- WHAT TO WORK ON -
The only thing to send back is the number of lines below that hold the string "EvDelay".

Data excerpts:
Content starts

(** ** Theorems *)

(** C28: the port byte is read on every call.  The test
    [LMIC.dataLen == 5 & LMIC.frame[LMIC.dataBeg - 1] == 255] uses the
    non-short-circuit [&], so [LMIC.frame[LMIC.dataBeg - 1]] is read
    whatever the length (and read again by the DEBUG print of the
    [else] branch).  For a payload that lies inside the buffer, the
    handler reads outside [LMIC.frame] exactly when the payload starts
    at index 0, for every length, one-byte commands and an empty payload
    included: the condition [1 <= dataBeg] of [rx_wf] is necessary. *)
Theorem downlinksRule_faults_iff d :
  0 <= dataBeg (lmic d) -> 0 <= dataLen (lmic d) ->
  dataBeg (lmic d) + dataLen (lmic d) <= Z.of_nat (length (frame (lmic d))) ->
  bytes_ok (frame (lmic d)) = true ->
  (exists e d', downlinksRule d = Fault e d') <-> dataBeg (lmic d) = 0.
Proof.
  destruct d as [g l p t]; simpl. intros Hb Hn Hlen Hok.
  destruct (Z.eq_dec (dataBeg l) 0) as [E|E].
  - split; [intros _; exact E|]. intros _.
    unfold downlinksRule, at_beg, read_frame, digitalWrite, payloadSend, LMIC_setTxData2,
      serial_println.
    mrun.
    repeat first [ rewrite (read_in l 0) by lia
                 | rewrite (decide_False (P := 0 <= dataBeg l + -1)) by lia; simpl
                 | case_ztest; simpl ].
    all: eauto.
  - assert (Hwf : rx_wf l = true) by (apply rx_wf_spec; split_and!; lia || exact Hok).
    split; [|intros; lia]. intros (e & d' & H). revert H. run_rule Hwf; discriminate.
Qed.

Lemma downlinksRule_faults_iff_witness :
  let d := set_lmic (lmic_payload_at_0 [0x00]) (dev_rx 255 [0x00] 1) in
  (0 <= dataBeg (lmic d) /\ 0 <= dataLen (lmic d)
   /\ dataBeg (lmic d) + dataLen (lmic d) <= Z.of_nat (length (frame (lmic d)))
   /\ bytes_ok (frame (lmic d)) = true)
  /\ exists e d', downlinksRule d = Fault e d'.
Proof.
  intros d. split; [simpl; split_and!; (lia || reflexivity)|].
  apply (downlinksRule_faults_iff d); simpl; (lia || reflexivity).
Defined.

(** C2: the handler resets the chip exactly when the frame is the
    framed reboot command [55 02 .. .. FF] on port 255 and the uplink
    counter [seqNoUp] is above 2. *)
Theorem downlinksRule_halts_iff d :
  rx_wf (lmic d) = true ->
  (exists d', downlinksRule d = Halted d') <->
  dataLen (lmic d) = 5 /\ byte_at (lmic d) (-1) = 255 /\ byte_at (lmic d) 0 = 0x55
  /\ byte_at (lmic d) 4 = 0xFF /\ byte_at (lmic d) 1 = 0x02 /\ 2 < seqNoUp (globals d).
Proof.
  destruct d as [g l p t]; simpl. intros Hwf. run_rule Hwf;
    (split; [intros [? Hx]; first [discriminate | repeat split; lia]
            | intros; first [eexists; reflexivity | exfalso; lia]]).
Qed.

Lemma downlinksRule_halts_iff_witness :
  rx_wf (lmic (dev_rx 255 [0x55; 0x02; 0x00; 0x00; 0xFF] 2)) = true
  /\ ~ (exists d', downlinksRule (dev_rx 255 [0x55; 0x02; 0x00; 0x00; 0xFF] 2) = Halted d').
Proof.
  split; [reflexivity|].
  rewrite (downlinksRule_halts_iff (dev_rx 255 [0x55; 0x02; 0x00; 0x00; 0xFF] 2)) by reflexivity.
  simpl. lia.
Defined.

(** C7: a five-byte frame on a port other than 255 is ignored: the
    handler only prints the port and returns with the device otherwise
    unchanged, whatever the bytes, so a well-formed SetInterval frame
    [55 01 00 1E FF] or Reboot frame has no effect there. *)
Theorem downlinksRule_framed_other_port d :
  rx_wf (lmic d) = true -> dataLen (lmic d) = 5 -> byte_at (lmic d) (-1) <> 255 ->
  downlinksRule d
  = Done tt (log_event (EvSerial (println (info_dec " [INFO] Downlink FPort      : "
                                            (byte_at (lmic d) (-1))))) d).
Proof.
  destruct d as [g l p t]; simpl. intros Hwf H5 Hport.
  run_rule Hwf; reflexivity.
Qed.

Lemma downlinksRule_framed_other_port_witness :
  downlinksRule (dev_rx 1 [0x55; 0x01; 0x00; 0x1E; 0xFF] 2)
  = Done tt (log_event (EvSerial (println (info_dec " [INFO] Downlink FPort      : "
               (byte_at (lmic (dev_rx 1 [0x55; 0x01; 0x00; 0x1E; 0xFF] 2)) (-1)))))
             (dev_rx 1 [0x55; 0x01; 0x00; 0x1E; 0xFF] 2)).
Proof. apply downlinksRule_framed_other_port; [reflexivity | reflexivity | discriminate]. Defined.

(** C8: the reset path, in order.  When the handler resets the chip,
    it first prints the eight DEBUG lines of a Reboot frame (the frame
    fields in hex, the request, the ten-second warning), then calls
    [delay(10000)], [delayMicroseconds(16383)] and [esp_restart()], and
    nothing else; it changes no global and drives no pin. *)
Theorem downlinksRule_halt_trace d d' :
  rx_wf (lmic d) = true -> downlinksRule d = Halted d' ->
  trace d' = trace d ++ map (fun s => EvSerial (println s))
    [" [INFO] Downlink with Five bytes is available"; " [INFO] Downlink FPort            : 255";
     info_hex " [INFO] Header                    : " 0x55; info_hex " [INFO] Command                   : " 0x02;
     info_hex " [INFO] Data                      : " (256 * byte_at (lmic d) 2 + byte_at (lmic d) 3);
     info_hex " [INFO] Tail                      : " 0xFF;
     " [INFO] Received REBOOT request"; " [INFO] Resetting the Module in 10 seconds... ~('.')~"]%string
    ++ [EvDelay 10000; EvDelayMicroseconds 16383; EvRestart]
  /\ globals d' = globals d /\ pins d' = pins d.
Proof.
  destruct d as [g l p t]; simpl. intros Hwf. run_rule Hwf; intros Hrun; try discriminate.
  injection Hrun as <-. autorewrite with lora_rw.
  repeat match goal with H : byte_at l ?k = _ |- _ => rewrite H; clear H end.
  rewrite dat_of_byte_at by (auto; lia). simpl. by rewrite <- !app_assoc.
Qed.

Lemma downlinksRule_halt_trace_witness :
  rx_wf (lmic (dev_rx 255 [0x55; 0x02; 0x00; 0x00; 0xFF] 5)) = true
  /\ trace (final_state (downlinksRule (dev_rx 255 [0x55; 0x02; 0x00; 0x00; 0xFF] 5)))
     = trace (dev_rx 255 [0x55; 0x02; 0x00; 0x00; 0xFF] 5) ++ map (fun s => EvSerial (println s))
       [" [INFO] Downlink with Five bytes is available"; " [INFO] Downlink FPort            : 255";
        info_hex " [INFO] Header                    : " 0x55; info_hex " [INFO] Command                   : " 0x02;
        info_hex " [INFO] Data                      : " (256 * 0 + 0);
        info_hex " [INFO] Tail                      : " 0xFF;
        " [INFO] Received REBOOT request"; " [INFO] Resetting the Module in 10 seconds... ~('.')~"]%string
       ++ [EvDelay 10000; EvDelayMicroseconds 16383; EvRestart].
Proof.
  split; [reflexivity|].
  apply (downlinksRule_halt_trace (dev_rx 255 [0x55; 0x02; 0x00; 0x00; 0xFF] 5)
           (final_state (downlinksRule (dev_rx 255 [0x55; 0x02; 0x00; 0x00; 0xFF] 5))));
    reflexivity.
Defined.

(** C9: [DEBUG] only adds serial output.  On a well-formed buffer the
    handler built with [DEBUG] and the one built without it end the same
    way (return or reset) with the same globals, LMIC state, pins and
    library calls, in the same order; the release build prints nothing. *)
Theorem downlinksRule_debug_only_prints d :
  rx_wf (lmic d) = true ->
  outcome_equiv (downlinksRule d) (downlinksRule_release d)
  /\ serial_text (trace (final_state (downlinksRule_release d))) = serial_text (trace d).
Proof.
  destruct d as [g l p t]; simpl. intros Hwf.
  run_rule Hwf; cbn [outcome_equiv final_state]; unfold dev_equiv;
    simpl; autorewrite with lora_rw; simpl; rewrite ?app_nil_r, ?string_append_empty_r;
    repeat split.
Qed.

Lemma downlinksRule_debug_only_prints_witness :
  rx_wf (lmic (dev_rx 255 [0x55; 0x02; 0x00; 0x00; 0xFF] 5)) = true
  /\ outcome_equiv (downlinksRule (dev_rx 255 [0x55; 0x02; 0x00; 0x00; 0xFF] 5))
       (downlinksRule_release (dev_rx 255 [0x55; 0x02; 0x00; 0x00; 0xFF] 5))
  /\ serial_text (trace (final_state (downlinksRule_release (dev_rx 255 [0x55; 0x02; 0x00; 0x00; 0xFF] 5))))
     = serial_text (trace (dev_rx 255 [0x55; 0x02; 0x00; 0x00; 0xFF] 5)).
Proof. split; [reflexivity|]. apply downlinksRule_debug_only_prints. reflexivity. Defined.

Content ends

- ANSWER AREA -
2